◆ Required work: You are asked to filter the data below and copy every line holding "mutex".
*****
(* ===== verification/TargetWait.v ===== *)
(** * TargetWait: the wait for a response target, with its notifications

    [Services.wait_for_target] is a sequence of wake-ups.  This file
    interleaves it with the threads that change what it waits for
    (src/impl/response.hpp): the listener of the response writer, which
    changes [ResponseState] under its mutex, and the discovery graph, whose
    subscriber only calls [notify_all].

    What the listener reports is never missed.  A change of the graph can be:
    the waiter reads the graph before it takes the mutex. *)

From S2P Require Import Prelude Identity Discovery Services.
Local Open Scope Z_scope.

(** Where the waiting thread is. *)
Inductive Waiter :=
  | Reading                       (** about to call [target_status] *)
  | Deciding (status : TargetStatus)  (** about to take the mutex *)
  | Asleep (signalled : bool)     (** in [cv.wait_until]; [signalled] by a [notify_all] *)
  | Ended (result : TargetStatus).

Section Wait.
Context `{!Handles} (reader : GUID_t) (sub : Z).

(** [notifying]: callbacks of the graph that have yet to call
    [notify_dependency_change]. *)
Record TargetWait := MkTargetWait {
  graph : DiscoveryGraph; notifying : nat; response : ResponseState; waiter : Waiter }.

(** One turn of the loop under the mutex, up to the wait. *)
Definition decide_target (status : TargetStatus) (s : ResponseState) : Waiter :=
  if rs_degraded s || bool_decide (status = T_Unavailable) then Ended T_Unavailable
  else if bool_decide (status = T_Removed) then Ended T_Removed
  else if target_ready reader s then Ended T_Ready
  else Asleep false.

Definition signal (w : Waiter) : Waiter := match w with Asleep _ => Asleep true | w => w end.

(** [observe_reader] returns before it locks, or changes the state and
    notifies. *)
Definition reports (handle : InstanceHandle) (change : Z) : bool :=
  isDefined handle && negb (change =? 0) && negb (bool_decide (iHandle2GUID handle = c_Guid_Unknown)).

Inductive target_step : TargetWait -> TargetWait -> Prop :=
  | tw_read g n s :
      target_step (MkTargetWait g n s Reading) (MkTargetWait g n s (Deciding (target_status (Some g) reader)))
  | tw_decide g n s status :
      target_step (MkTargetWait g n s (Deciding status)) (MkTargetWait g n s (decide_target status s))
  | tw_wake g n s signalled :                     (* spurious when not signalled *)
      target_step (MkTargetWait g n s (Asleep signalled)) (MkTargetWait g n s Reading)
  | tw_deadline g n s signalled :
      target_step (MkTargetWait g n s (Asleep signalled)) (MkTargetWait g n s (Ended T_TimedOut))
  | tw_graph op g n s w :
      target_step (MkTargetWait g n s w)
        (MkTargetWait (graph_step op g)
           ((if bool_decide (sub ∈ (graph_exec op g).2.*1) then 1 else 0) + n) s w)
  | tw_notify g n s w : target_step (MkTargetWait g (S n) s w) (MkTargetWait g n s (signal w))
  | tw_observe handle change g n s w :
      reports handle change = true ->
      target_step (MkTargetWait g n s w) (MkTargetWait g n (observe_reader handle change s) (signal w))
  | tw_degrade g n s w :
      target_step (MkTargetWait g n s w) (MkTargetWait g n (degrade_responses s) (signal w)).

Definition wait_begins (x : TargetWait) : Prop := notifying x = 0%nat /\ waiter x = Reading.

(** The state as the mutex protects it has nothing for the waiter. *)
Definition nothing_reported (s : ResponseState) : Prop := rs_degraded s = false /\ target_ready reader s = false.

Lemma decide_target_spec status s :
  match decide_target status s with
  | Asleep signalled => signalled = false /\ nothing_reported s /\ status <> T_Unavailable /\ status <> T_Removed
  | Ended T_Ready => nothing_reported s -> False
  | Ended T_TimedOut | Reading | Deciding _ => False
  | Ended T_Removed => status = T_Removed /\ rs_degraded s = false
  | Ended T_Unavailable => rs_degraded s = true \/ status = T_Unavailable
  end.
Proof.
  unfold decide_target, nothing_reported. destruct (rs_degraded s); simpl; [by left|].
  case_bool_decide; [by right|]. case_bool_decide; [done|]. destruct (target_ready reader s); [by intros [? ?] | done].
Qed.

(** Reported changes find the waiter. *)
Definition target_inv (x : TargetWait) : Prop := waiter x = Asleep false -> nothing_reported (response x).

Lemma target_step_inv x x' : target_inv x -> target_step x x' -> target_inv x'.
Proof.
  unfold target_inv. intros Hi Hstep. destruct Hstep; simpl in *; try done.
  - intros Hw. pose proof (decide_target_spec status s) as Hd. rewrite Hw in Hd. by destruct Hd as (_ & ? & _).
  - by destruct w.
  - by destruct w.
  - by destruct w.
Qed.

(** The thread alone reaches its decision, or sleeps: two steps from any
    point but sleep. *)
Lemma waiter_runs g n s w :
  (forall signalled, w <> Asleep signalled) ->
  exists w', rtc target_step (MkTargetWait g n s w) (MkTargetWait g n s w') /\
    (w' = Asleep false \/ exists t, w' = Ended t).
Proof.
  intros Hw. assert (forall status, exists w', rtc target_step (MkTargetWait g n s (Deciding status)) (MkTargetWait g n s w') /\
    (w' = Asleep false \/ exists t, w' = Ended t)) as Hd.
  { intros status. exists (decide_target status s). split; [apply rtc_once, tw_decide|].
    pose proof (decide_target_spec status s). destruct (decide_target status s); try done; [left; naive_solver | eauto]. }
  destruct w as [|status|b|t]; [| by apply Hd | by destruct (Hw b) | exists (Ended t); eauto using rtc_refl].
  destruct (Hd (target_status (Some g) reader)) as (w' & Hr & ?). exists w'. split; [|done].
  eapply rtc_l; [apply tw_read | exact Hr].
Qed.

(** what the listener of a response writer reports is never missed.  In
    every interleaving, a waiter that sleeps unsignalled has nothing reported
    to it: its state is not degraded and the target has not matched; a waiter
    that is signalled, or not asleep, decides by itself; and a sleeping one
    can always end at its deadline. *)
Theorem reports_reach_waiter x :
  reachable wait_begins target_step x ->
  (waiter x = Asleep false -> nothing_reported (response x)) /\
  (exists w, rtc target_step x (MkTargetWait (graph x) (notifying x) (response x) w) /\
     ((w = Asleep false /\ nothing_reported (response x)) \/ exists t, w = Ended t)) /\
  (forall signalled, waiter x = Asleep signalled ->
     target_step x (MkTargetWait (graph x) (notifying x) (response x) (Ended T_TimedOut))).
Proof.
  intros Hx. assert (target_inv x) as Hi.
  { revert x Hx. apply reachable_invariant; [|apply target_step_inv]. intros s [_ Hs]. unfold target_inv. by rewrite Hs. }
  destruct x as [g n s w]. unfold target_inv in Hi. simpl in *. split_and!.
  - exact Hi.
  - assert (exists w0, rtc target_step (MkTargetWait g n s w) (MkTargetWait g n s w0) /\
      (forall signalled, w0 <> Asleep signalled)) as (w0 & Hr0 & Hw0).
    { destruct w as [|status|b|t]; [by eexists; split; [apply rtc_refl|]..| |by eexists; split; [apply rtc_refl|]].
      exists Reading. split; [apply rtc_once, tw_wake | done]. }
    destruct (waiter_runs g n s w0 Hw0) as (w' & Hr & Hw'). exists w'. split; [by etrans|].
    destruct Hw' as [->|?]; [|by right]. left. split; [done|].
    assert (target_inv (MkTargetWait g n s Reading)) as Hi' by done.
    assert (reachable (fun y => y = MkTargetWait g n s w0) target_step (MkTargetWait g n s (Asleep false))) as Hre.
    { revert Hr. generalize (MkTargetWait g n s (Asleep false)). intros y Hy.
      apply rtc_ind_r with (P := fun y => reachable (fun y => y = MkTargetWait g n s w0) target_step y) in Hy; [done | by apply reach_init|].
      intros; by eapply reach_step. }
    apply (reachable_invariant (fun y => y = MkTargetWait g n s w0) target_step target_inv) in Hre;
      [by apply Hre | | apply target_step_inv].
    intros y ->. unfold target_inv. simpl. intros ->. by destruct (Hw0 false).
  - intros b ->. apply tw_deadline.
Qed.
End Wait.

(** ** Examples *)

Definition target : GUID_t := MkGUID (replicate 12 1) [0; 0; 4; 4].

(** A graph that knows the target, with the subscription of a [ResponseState]. *)
Definition known_target : DiscoveryGraph :=
  graph_step (Op_endpoint target Reader [] [] Added Qos.system_default) (subscribe new_graph).2.
Definition target_removed : DiscoveryGraph :=
  graph_step (Op_endpoint target Reader [] [] Removed Qos.system_default) known_target.

Definition no_reader : ResponseState := MkResponseState false [].

(** The target is removed after the waiter has read the graph and before it
    sleeps: [notify_all] finds nobody.  The waiter sleeps on a target that it
    knows could be removed, nothing is on its way to wake it, and at the
    deadline it reports a timeout in place of the removal. *)
Lemma missed_removal_reachable :
  reachable wait_begins (target_step target 1) (MkTargetWait target_removed 0 no_reader (Asleep false)).
Proof.
  assert (reachable wait_begins (target_step target 1) (MkTargetWait known_target 0 no_reader Reading)) as H
    by by apply reach_init.
  extend H with ltac:(apply tw_read).
  extend H with ltac:(apply (tw_graph target 1 (Op_endpoint target Reader [] [] Removed Qos.system_default))).
  extend H with ltac:(apply tw_notify).
  extend H with ltac:(apply tw_decide). exact H.
Qed.

Example removal_missed :
  reachable wait_begins (target_step target 1) (MkTargetWait target_removed 0 no_reader (Asleep false)) /\
  check_target (Some target_removed) target no_reader = T_Removed /\
  target_step target 1 (MkTargetWait target_removed 0 no_reader (Asleep false))
    (MkTargetWait target_removed 0 no_reader (Ended T_TimedOut)).
Proof. split_and!; [exact missed_removal_reachable | reflexivity | apply tw_deadline]. Qed.

Lemma reports_reach_waiter_witness : nothing_reported target no_reader.
Proof.
  apply (reports_reach_waiter target 1 (MkTargetWait target_removed 0 no_reader (Asleep false)) missed_removal_reachable).
  reflexivity.
Defined.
*****
◆ Worked solution:
    changes [ResponseState] under its mutex, and the discovery graph, whose
    the waiter reads the graph before it takes the mutex. *)
  | Deciding (status : TargetStatus)  (** about to take the mutex *)
(** One turn of the loop under the mutex, up to the wait. *)
(** The state as the mutex protects it has nothing for the waiter. *)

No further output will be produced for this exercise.